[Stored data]

━━━━━━━━━━━━━━━━━━━━

(** [predict_input_fn], input_fn.py lines 72-129. *)
Definition predict_input_fn (input_file_or_list : FileOrList InputElement)
    (config : Params) (mode : string) (fs : FileSystem) : result Dataset :=
  inputs ← predict_inputs input_file_or_list fs;
  tokenizer ← FullTokenizer (vocab_file config) fs;
  part_fn ← predict_part_fn config tokenizer mode inputs;
  predict_dataset config part_fn inputs.

End Predict.

(** ** Iterating an in-memory dataset

    What the framework produces when a generator-backed dataset is iterated
    to its end.  Datasets backed by record files are read by the framework
    and have no rule here. *)

(** A value fits a declared shape when the ranks agree and every declared
    dimension is met. *)
Definition fits_shape (shape : Shape) (t : Feature) : Prop :=
  match t, shape with
  | Scalar _, [] => True
  | Vector v, [None] => True
  | Vector v, [Some n] => Z.of_nat (length v) = n
  | _, _ => False
  end.

(** An element matches the declared structure of a generator dataset when
    it has exactly the declared feature names and every value fits the
    declared shape of its name. *)
Definition conforms (types : gmap string DType) (shapes : gmap string Shape)
    (r : FeatureDict) : Prop :=
  dom r = dom types /\ dom r = dom shapes /\
  forall k t shape, r !! k = Some t -> shapes !! k = Some shape ->
                    fits_shape shape t.

(** [dataset.batch(n)] without [drop_remainder]: elements are collected
    until [n] are held, the last batch may be shorter; [cur] is the batch
    being filled. *)
Fixpoint batch_from {A} (n : nat) (cur : list A) (xs : list A)
    : list (list A) :=
  match xs with
  | [] => match cur with [] => [] | _ => [cur] end
  | x :: rest =>
      let cur := (cur ++ [x])%list in
      if decide (length cur = n) then cur :: batch_from n [] rest
      else batch_from n cur rest
  end.

Definition batch_elements {A} (n : nat) (xs : list A) : list (list A) :=
  batch_from n [] xs.

Definition feature_length (t : Feature) : nat :=
  match t with
  | Scalar _ => 0
  | Vector v => length v
  end.

(** The length every value of feature [k] is padded to in one batch: the
    declared dimension, or the longest value in the batch when the
    dimension is unknown. *)
Definition padded_length (shapes : gmap string Shape) (k : string)
    (batch : list FeatureDict) : nat :=
  match shapes !! k with
  | Some [Some n] => Z.to_nat n
  | _ => max_list_with (fun r => from_option feature_length 0 (r !! k)) batch
  end.

Definition pad_feature (len : nat) (t : Feature) : Feature :=
  match t with
  | Scalar n => Scalar n
  | Vector v => Vector (v ++ replicate (len - length v) 0%Z)%list
  end.

Definition pad_record (shapes : gmap string Shape) (batch : list FeatureDict)
    (r : FeatureDict) : FeatureDict :=
  map_imap (fun k t => Some (pad_feature (padded_length shapes k batch) t)) r.

Definition pad_batch (shapes : gmap string Shape) (batch : list FeatureDict)
    : list FeatureDict :=
  pad_record shapes batch <$> batch.

(** The elements of a dataset that is not batched. *)
Inductive yields : Dataset -> list FeatureDict -> Prop :=
| yields_generator data types shapes :
    Forall (conforms types shapes) data ->
    yields (FromGenerator data types shapes) data
| yields_prefetch b d xs :
    yields d xs -> yields (Prefetch b d) xs
| yields_shuffle b d xs ys :
    yields d xs -> xs ≡ₚ ys -> yields (Shuffle b d) ys.

(** The batches of a batched dataset. *)
Inductive yields_batches : Dataset -> list (list FeatureDict) -> Prop :=
| batches_batch n d xs :
    (0 < n)%Z -> yields d xs ->
    yields_batches (Batch n d) (batch_elements (Z.to_nat n) xs)
| batches_padded_batch n shapes d xs :
    (0 < n)%Z -> yields d xs ->
    yields_batches (PaddedBatch n shapes d)
      (pad_batch shapes <$> batch_elements (Z.to_nat n) xs).

(** ** The serving generator *)

(** Dictionaries that are mutated in place are objects in a heap. *)
Abbreviation loc := nat.
Abbreviation Heap := (gmap loc FeatureDict).

(** [d[k] = v] on the dictionary object at [l]. *)
Definition setitem (l : loc) (k : string) (v : Feature) (h : Heap) : Heap :=
  alter (insert k v) l h.

(** The content of the dictionary object at [l]. *)
Definition deref (h : Heap) (l : loc) : FeatureDict := default ∅ (h !! l).

(** A generator object: created and not yet started, suspended at the
    [yield] with the lines still to be processed, or finished. *)
Inductive Generator : Type :=
| GenCreated (input_file_or_list : FileOrList string) (config : Params)
    (mode : string) (tokenizer : option Tokenizer)
| GenSuspended (config : Params) (tokenizer : Tokenizer) (data_dict : loc)
    (rest : list string)
| GenClosed.

Section Serving.
Context `{Collaborators}.

(** Lines 157-170: the preprocessing chain applied to one line. *)
Definition serving_features (config : Params) (tokenizer : Tokenizer)
    (doc : string) : result (list Z * list Z * list Z) :=
  inputs_a ← cluster_alphnum doc;
  '(tokens, target) ← tokenize_text_with_seqs tokenizer inputs_a None;
  '(tokens_a, tokens_b, target) ←
    truncate_seq_pair tokens None target (max_seq_len config);
  '(tokens, segment_ids, target) ←
    add_special_tokens_with_seqs tokens_a tokens_b target;
  '(input_mask, tokens, segment_ids, target) ←
    create_mask_and_padding tokens segment_ids target (max_seq_len config);
  input_ids ← convert_tokens_to_ids tokenizer tokens;
  Ok (input_ids, input_mask, segment_ids).

(** Lines 171-173: the three assignments into [data_dict]. *)
Definition store_features (data_dict : loc)
    (features : list Z * list Z * list Z) (h : Heap) : Heap :=
  let '(input_ids, input_mask, segment_ids) := features in
  let h := setitem data_dict "input_ids" (Vector input_ids) h in
  let h := setitem data_dict "input_mask" (Vector input_mask) h in
  let h := setitem data_dict "segment_ids" (Vector segment_ids) h in
  h.

(** One turn of the [for doc in inputs] loop, lines 156-174: run up to
    the next [yield], or finish when no line is left.  The yielded value
    is the reference [data_dict] itself. *)
Definition serving_loop (config : Params) (tokenizer : Tokenizer)
    (data_dict : loc) (rest : list string) (h : Heap)
    : result (option loc * Generator * Heap) :=
  match rest with
  | [] => Ok (None, GenClosed, h)
  | doc :: rest =>
      features ← serving_features config tokenizer doc;
      let h := store_features data_dict features h in
      Ok (Some data_dict, GenSuspended config tokenizer data_dict rest, h)
  end.

(** [to_serving_input], input_fn.py lines 132-174: the body contains
    [yield], so the call only creates the generator object. *)
Definition to_serving_input (input_file_or_list : FileOrList string)
    (config : Params) (mode : string) (tokenizer : option Tokenizer)
    : Generator :=
  GenCreated input_file_or_list config mode tokenizer.

(** Lines 147-150: a path is read as lines, a list is used as it is. *)
Definition serving_inputs (input_file_or_list : FileOrList string)
    (fs : FileSystem) : result (list string) :=
  match input_file_or_list with
  | FilePath path => open_readlines path fs
  | InList items => Ok items
  end.

(** Lines 152-153: the tokenizer is built unless one was passed. *)
Definition serving_tokenizer (config : Params) (tokenizer : option Tokenizer)
    (fs : FileSystem) : result Tokenizer :=
  match tokenizer with
  | None => FullTokenizer (vocab_file config) fs
  | Some t => Ok t
  end.

(** [next(gen)]: [Some l] is a yielded reference, [None] is
    [StopIteration].  The first call runs lines 147-155 (read the input,
    build the tokenizer, allocate [data_dict = {}]) before entering the
    loop. *)
Definition gen_next (g : Generator) (fs : FileSystem) (h : Heap)
    : result (option loc * Generator * Heap) :=
  match g with
  | GenCreated input_file_or_list config mode tokenizer =>
      inputs ← serving_inputs input_file_or_list fs;
      tokenizer ← serving_tokenizer config tokenizer fs;
      let data_dict := fresh (dom h) in
      let h := <[data_dict := ∅]> h in
      serving_loop config tokenizer data_dict inputs h
  | GenSuspended config tokenizer data_dict rest =>
      serving_loop config tokenizer data_dict rest h
  | GenClosed => Ok (None, GenClosed, h)
  end.

(** A consumer that iterates the generator to its end ([for d in gen])
    and keeps every yielded reference together with the content the
    dictionary had when it was yielded.  [None] means [fuel] calls of
    [next] were not enough. *)
Fixpoint consume (fuel : nat) (g : Generator) (fs : FileSystem) (h : Heap)
    : option (result (list (loc * FeatureDict) * Heap)) :=
  match fuel with
  | O => None
  | S fuel =>
      match gen_next g fs h with
      | Raise e => Some (Raise e)
      | Ok (None, _, h) => Some (Ok ([], h))
      | Ok (Some l, g, h) =>
          match consume fuel g fs h with
          | Some (Ok (ys, h')) => Some (Ok ((l, deref h l) :: ys, h'))
          | other => other
          end
      end
  end.

End Serving.

(** The input lines that are not the empty string. *)
Definition non_empty_lines (inputs : list string) : list string :=
  filter (fun line => line <> "") inputs.

(** ** Collaborators modelled from the specification

    The sibling modules that input_fn.py imports are not part of the
    sources at hand.  The definitions of this module follow what the
    specification says about them; they give the class [Collaborators] an
    inhabitant on which the pipelines can be run. *)

(** [for x in l: ...] with a body that may raise: the results in order, or
    the first exception. *)
Fixpoint mapM {A B} (f : A -> result B) (l : list A) : result (list B) :=
  match l with
  | [] => Ok []
  | x :: rest => y ← f x; ys ← mapM f rest; Ok (y :: ys)
  end.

━━━━━━━━━━━━━━━━━━━━

▶ [WORK ORDER]
Your answer should be each line of the data that contains the word "Collaborators", copied as it stands.

▶ [EXERCISE RESULT]
Context `{Collaborators}.
(** ** Collaborators modelled from the specification
    specification says about them; they give the class [Collaborators] an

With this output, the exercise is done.